![]() SPEAKER PROFILE |
![]() Prof. Martin Hegner University of Dublin, Trinity College Dublin, School of Physics IRELAND |
Abstract
Bio
Life sciences at the ETH Zürich. Diplom degree in biochemistry and molecular biology in 1989. PhD thesis 1994 in the field of protein translocation across membranes and biological scanning probe microscopy at the ETH Zürich, Institute for Biochemistry. In 1994-96 post-graduate position at the Institute of Physics in Basel in the laboratory of the late H.-J. Güntherodt, a pioneer in the field of scanning probe microscopy. 1996-99 research associate in the group of C. Bustamante at the Howard Hughes Medical Institute in Eugene OR and then at University of California at Berkeley, CA (single molecule manipulation with optical tweezers).
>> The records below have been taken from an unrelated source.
(** The theorem at scenario 3 of the specification: bob went offline at
    10:00 and is online again since 12:00; alice sent three messages in
    between, and carol one before 10:00. *)
Lemma offmsg_counts_witness :
  let bob := server.mkSession (str "bob@x") 2 in
  let message (sender t : gostring) :=
    models.mkMessage sender (str "bob@x") (str "hi") t (str "sent") in
  let s := server.mkServer (R := plain_runtime)
             (db.mkDB [db.mkUser (str "bob@x") (str "pw")
                                 (str "2024-05-01T12:00:00Z")
                                 (str "2024-05-01T10:00:00Z")]
                      []
                      [message (str "carol@x") (str "2024-05-01T09:59:59Z");
                       message (str "alice@x") (str "2024-05-01T11:00:00Z");
                       message (str "alice@x") (str "2024-05-01T11:00:01Z");
                       message (str "alice@x") (str "2024-05-01T12:00:00Z")])
             {[ str "bob@x" := bob ]} [] in
  exists counts,
    db.GetOfflineMessageCounts (server.db_ s) (str "bob@x") = (counts, None)
    /\ counts !! str "alice@x" = Some 3%Z
    /\ counts !! str "carol@x" = None
    /\ server.trace (server.handleOfflineMessages s bob 2)
       = [server.ConnWrite 2%nat (str "offmsg|alice@x|3" ++ [protocol.LF])].
Proof.
  intros bob message s.
  destruct (offmsg_counts (R := plain_runtime) s bob 2%nat
              (db.mkUser (str "bob@x") (str "pw")
                         (str "2024-05-01T12:00:00Z")
                         (str "2024-05-01T10:00:00Z")))
    as (counts & Hget & Hcount & _);
    [discriminate|reflexivity|discriminate|discriminate|].
  exists counts. split; [exact Hget|].
  split; [rewrite Hcount; vm_compute; reflexivity|].
  split; [rewrite Hcount; vm_compute; reflexivity|].
  vm_compute. reflexivity.
Defined.

(** ** The file-transfer manager: ports *)

Section Ports.
Import filetransfer.

Lemma allocatePort_scan_Some count port used p :
  allocatePort_scan count port used = Some p ->
  (port <= p < port + Z.of_nat count)%Z
  /\ inUse used p = false
  /\ (forall q, (port <= q < p)%Z -> inUse used q = true).
Proof.
  revert port. induction count as [|count IH]; intros port; [done|].
  cbn [allocatePort_scan].
  destruct (inUse used port) eqn:E; cbn [negb].
  - intros (Hrange & Hfree & Hbusy)%IH. split; [lia|]. split; [done|].
    intros q Hq. destruct (decide (q = port)) as [->|]; [done|].
    apply Hbusy. lia.
  - intros [= <-]. split; [lia|]. split; [done|]. intros q Hq. lia.
Qed.

Lemma allocatePort_scan_None count port used :
  allocatePort_scan count port used = None
  <-> (forall q, (port <= q < port + Z.of_nat count)%Z -> inUse used q = true).
Proof.
  revert port. induction count as [|count IH]; intros port.
  - split; [intros _ q Hq; lia|done].
  - cbn [allocatePort_scan].
    destruct (inUse used port) eqn:E; cbn [negb].
    + rewrite IH. split; intros H q Hq.
      * destruct (decide (q = port)) as [->|]; [done|]. apply H. lia.
      * apply H. lia.
    + split; [done|]. intros H. rewrite H in E by lia. done.
Qed.

(** What [allocatePort] guarantees on its own: the port it returns lies
    in the range, was free and is the first free one of the scan, and is
    marked as used afterwards; it fails, with [ErrNoAvailablePorts],
    exactly when every port of the range is marked as used. *)
Lemma allocatePort_spec (ftm : FileTransferManager) :
  match allocatePort ftm with
  | (ftm', port, None) =>
      (portRangeStart ftm <= port <= portRangeEnd ftm)%Z
      /\ inUse (usedPorts ftm) port = false
      /\ (forall q, (portRangeStart ftm <= q < port)%Z ->
                    inUse (usedPorts ftm) q = true)
      /\ usedPorts ftm' = <[port := true]> (usedPorts ftm)
  | (ftm', _, Some err) =>
      err = ErrNoAvailablePorts /\ ftm' = ftm
      /\ (forall q, (portRangeStart ftm <= q <= portRangeEnd ftm)%Z ->
                    inUse (usedPorts ftm) q = true)
  end.
Proof.
  unfold allocatePort.
  destruct (allocatePort_scan _ _ _) as [port|] eqn:E.
  - apply allocatePort_scan_Some in E as (Hrange & Hfree & Hbusy).
    split; [lia|]. done.
  - split; [done|]. split; [done|]. intros q Hq.
    eapply allocatePort_scan_None; [exact E|]. lia.
Qed.

End Ports.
In 1999 he joined the Institute of Physics at University of Basel (Switzerland) as project leader for biological nanoscale science within the newly founded Swiss NCCR ‘Nanoscale Science’. Until today he introduced several novel approaches to investigate molecular interactions with nanomechanical tools. In 2001 he received his ‘venia docendi’ in experimental physics at the University of Basel, Switzerland and in 2007 he joined the Physics faculty of the University of Dublin, Trinity College Dublin Ireland. He was appointed as professor of the School of Physics and pursues his interdisciplinary research in the Centre of Research on Adaptive Nanostructures and Nanodevices (CRANN). In 2008 he was awarded the Stokes Professor by the Irish Science Foundation.